(Collected data entries)

══════════════════════════════

(** Moving a range of the disk: what a request means. *)
Definition move (write : Z) (pos : Z) (segs : list bio_vec) (l : list Z) (pgs : gmap Z (list Z)) :
    list Z * gmap Z (list Z) :=
  if nonzero write then (splice pos (gather pgs segs) l, pgs)
  else (l, scatter pgs segs (slice pos (total segs) l)).

(** The segment lies in a page. *)
Definition seg_ok (pgs : gmap Z (list Z)) (b : bio_vec) : Prop :=
  exists l, pgs !! bv_page b = Some l /\ within (bv_offset b) (bv_len b) l = true.

Lemma seg_ok_page pgs b : seg_ok pgs b ->
  pgs !! bv_page b = Some (page_of pgs b) /\ within (bv_offset b) (bv_len b) (page_of pgs b) = true.
Proof. intros (l & Hl & Hw). unfold page_of. by rewrite Hl. Qed.
Lemma seg_len_nonneg pgs b : seg_ok pgs b -> 0 <= bv_len b.
Proof. intros (l & _ & Hw). unfold within in Hw. lia. Qed.
Lemma total_nonneg pgs segs : Forall (seg_ok pgs) segs -> 0 <= total segs.
Proof.
  induction 1 as [|b segs Hb _ IH]; simpl; [lia|]. pose proof (seg_len_nonneg _ _ Hb). lia.
Qed.
Lemma seg_bytes_length pgs b : seg_ok pgs b -> Z.of_nat (length (seg_bytes pgs b)) = bv_len b.
Proof. intros [_ Hw]%seg_ok_page. by apply slice_length. Qed.
Lemma gather_length pgs segs : Forall (seg_ok pgs) segs -> Z.of_nat (length (gather pgs segs)) = total segs.
Proof.
  induction 1 as [|b segs Hb _ IH]; [done|]. unfold gather in *. cbn [mbind list_bind total foldr].
  rewrite length_app, Nat2Z.inj_add, (seg_bytes_length _ _ Hb). unfold total in IH. lia.
Qed.

(** Overwriting part of a page keeps every segment inside its page. *)
Lemma seg_ok_splice pgs b bs b' :
  seg_ok pgs b -> Z.of_nat (length bs) = bv_len b -> seg_ok pgs b' ->
  seg_ok (<[bv_page b := splice (bv_offset b) bs (page_of pgs b)]> pgs) b'.
Proof.
  intros Hb Hl (l & Hp & Hw). apply seg_ok_page in Hb as [Hp' Hw'].
  destruct (decide (bv_page b = bv_page b')) as [E|E].
  - rewrite <- E in Hp. rewrite Hp' in Hp. injection Hp as <-.
    eexists. rewrite <- E, lookup_insert_eq. split; [done|]. unfold within in *.
    rewrite splice_length by lia. done.
  - exists l. by rewrite lookup_insert_ne.
Qed.
Lemma seg_ok_scatter pgs segs bs b :
  Forall (seg_ok pgs) segs -> Z.of_nat (length bs) = total segs -> seg_ok pgs b ->
  seg_ok (scatter pgs segs bs) b.
Proof.
  revert pgs bs. induction segs as [|c segs IH]; intros pgs bs Hs Hl Hb; simpl; [done|].
  apply Forall_cons in Hs as [Hc Hs]. simpl in Hl. pose proof (total_nonneg _ _ Hs).
  pose proof (seg_len_nonneg _ _ Hc).
  assert (Z.of_nat (length (take (Z.to_nat (bv_len c)) bs)) = bv_len c) as Ht
    by (rewrite length_take; unfold total in *; lia).
  apply IH; [|rewrite length_drop; unfold total in *; lia|by apply seg_ok_splice].
  eapply Forall_impl; [exact Hs|]. intros d Hd. by apply seg_ok_splice.
Qed.

(** ** One segment *)

Lemma set_areas_same s : set_areas (areas s) s = s.
Proof. by destruct s. Qed.
Lemma set_pages_same s : set_pages (pages s) s = s.
Proof. by destruct s. Qed.

Lemma copy_in_run a pos b l s :
  areas s !! a = Some l -> seg_ok (pages s) b -> within pos (bv_len b) l = true ->
  copy_in a pos (bv_page b) (bv_offset b) (bv_len b) s =
    Ok tt (set_areas (<[a := splice pos (seg_bytes (pages s) b) l]> (areas s)) s).
Proof.
  intros Ha Hb Hw. pose proof (seg_bytes_length _ _ Hb) as Hl. apply seg_ok_page in Hb as [Hp Hw'].
  unfold copy_in. destruct (Z.eqb_spec (bv_len b) 0) as [E|E].
  - rewrite E in Hl. destruct (seg_bytes (pages s) b); [|done].
    by rewrite splice_nil, insert_id, set_areas_same.
  - unfold deref. unfold mbind at 1, cmd_bind at 1. rewrite Ha. unfold mbind, cmd_bind. rewrite Hp.
    by rewrite Hw, Hw'.
Qed.
Lemma copy_out_run a pos b l s :
  areas s !! a = Some l -> seg_ok (pages s) b -> within pos (bv_len b) l = true ->
  copy_out a pos (bv_page b) (bv_offset b) (bv_len b) s =
    Ok tt (set_pages (<[bv_page b := splice (bv_offset b) (slice pos (bv_len b) l) (page_of (pages s) b)]> (pages s)) s).
Proof.
  intros Ha Hb Hw. apply seg_ok_page in Hb as [Hp Hw']. unfold copy_out.
  destruct (Z.eqb_spec (bv_len b) 0) as [E|E].
  - pose proof (slice_length _ _ _ Hw) as Hl. rewrite E in *. destruct (slice pos 0 l); [|done].
    by rewrite splice_nil, insert_id, set_pages_same.
  - unfold deref. unfold mbind at 1, cmd_bind at 1. rewrite Ha. unfold mbind, cmd_bind. rewrite Hp.
    by rewrite Hw, Hw'.
Qed.

(** One segment moves what [move] moves for that segment alone. *)
Definition moved (a : Z) (w pos : Z) (segs : list bio_vec) (l : list Z) (s : blk) : blk :=
  let '(l', pgs) := move w pos segs l (pages s) in set_pages pgs (set_areas (<[a := l']> (areas s)) s).

Lemma copy_run a w pos b l s :
  areas s !! a = Some l -> seg_ok (pages s) b -> within pos (bv_len b) l = true ->
  (if nonzero w then copy_in a pos (bv_page b) (bv_offset b) (bv_len b)
   else copy_out a pos (bv_page b) (bv_offset b) (bv_len b)) s = Ok tt (moved a w pos [b] l s).
Proof.
  intros Ha Hb Hw. unfold moved, move. destruct (nonzero w).
  - rewrite (copy_in_run _ _ _ l) by done. unfold gather. cbn [mbind list_bind]. rewrite app_nil_r. by destruct s.
  - rewrite (copy_out_run _ _ _ l) by done. rewrite (insert_id (areas s)), set_areas_same by done. cbn.
    rewrite Z.add_0_r, take_ge; [done|]. unfold slice. rewrite length_take. lia.
Qed.

(** The segments one after the other move the whole range. *)
Lemma moved_nil a w pos l s : areas s !! a = Some l -> moved a w pos [] l s = s.
Proof.
  intros Ha. unfold moved, move. destruct (nonzero w); cbn; rewrite ?splice_nil, insert_id by done;
    by destruct s.
Qed.
Lemma moved_area a w pos segs l s : areas (moved a w pos segs l s) !! a = Some (move w pos segs l (pages s)).1.
Proof. unfold moved. destruct (move _ _ _ _ _). apply lookup_insert_eq. Qed.
Lemma moved_pages a w pos segs l s : pages (moved a w pos segs l s) = (move w pos segs l (pages s)).2.
Proof. unfold moved. by destruct (move _ _ _ _ _). Qed.
Lemma move_length w pos segs l pgs :
  Forall (seg_ok pgs) segs -> within pos (total segs) l = true -> length (move w pos segs l pgs).1 = length l.
Proof.
  intros Hs Hw. unfold move. destruct (nonzero w); [|done]. cbn [fst]. pose proof (gather_length _ _ Hs).
  unfold within in Hw. apply splice_length; lia.
Qed.
Lemma move_seg_ok w pos segs l pgs b :
  Forall (seg_ok pgs) segs -> within pos (total segs) l = true -> seg_ok pgs b ->
  seg_ok (move w pos segs l pgs).2 b.
Proof.
  intros Hs Hw Hb. unfold move. destruct (nonzero w); [done|]. cbn [snd].
  apply seg_ok_scatter; [done|by apply slice_length|done].
Qed.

══════════════════════════════

WHAT IS NEEDED - Copy every line of the records above, starting with the first, up to and including the line containing "Definition seg_ok (pgs".

SOLUTION FOR THIS PROBLEM -
(** Moving a range of the disk: what a request means. *)
Definition move (write : Z) (pos : Z) (segs : list bio_vec) (l : list Z) (pgs : gmap Z (list Z)) :
    list Z * gmap Z (list Z) :=
  if nonzero write then (splice pos (gather pgs segs) l, pgs)
  else (l, scatter pgs segs (slice pos (total segs) l)).

(** The segment lies in a page. *)
Definition seg_ok (pgs : gmap Z (list Z)) (b : bio_vec) : Prop :=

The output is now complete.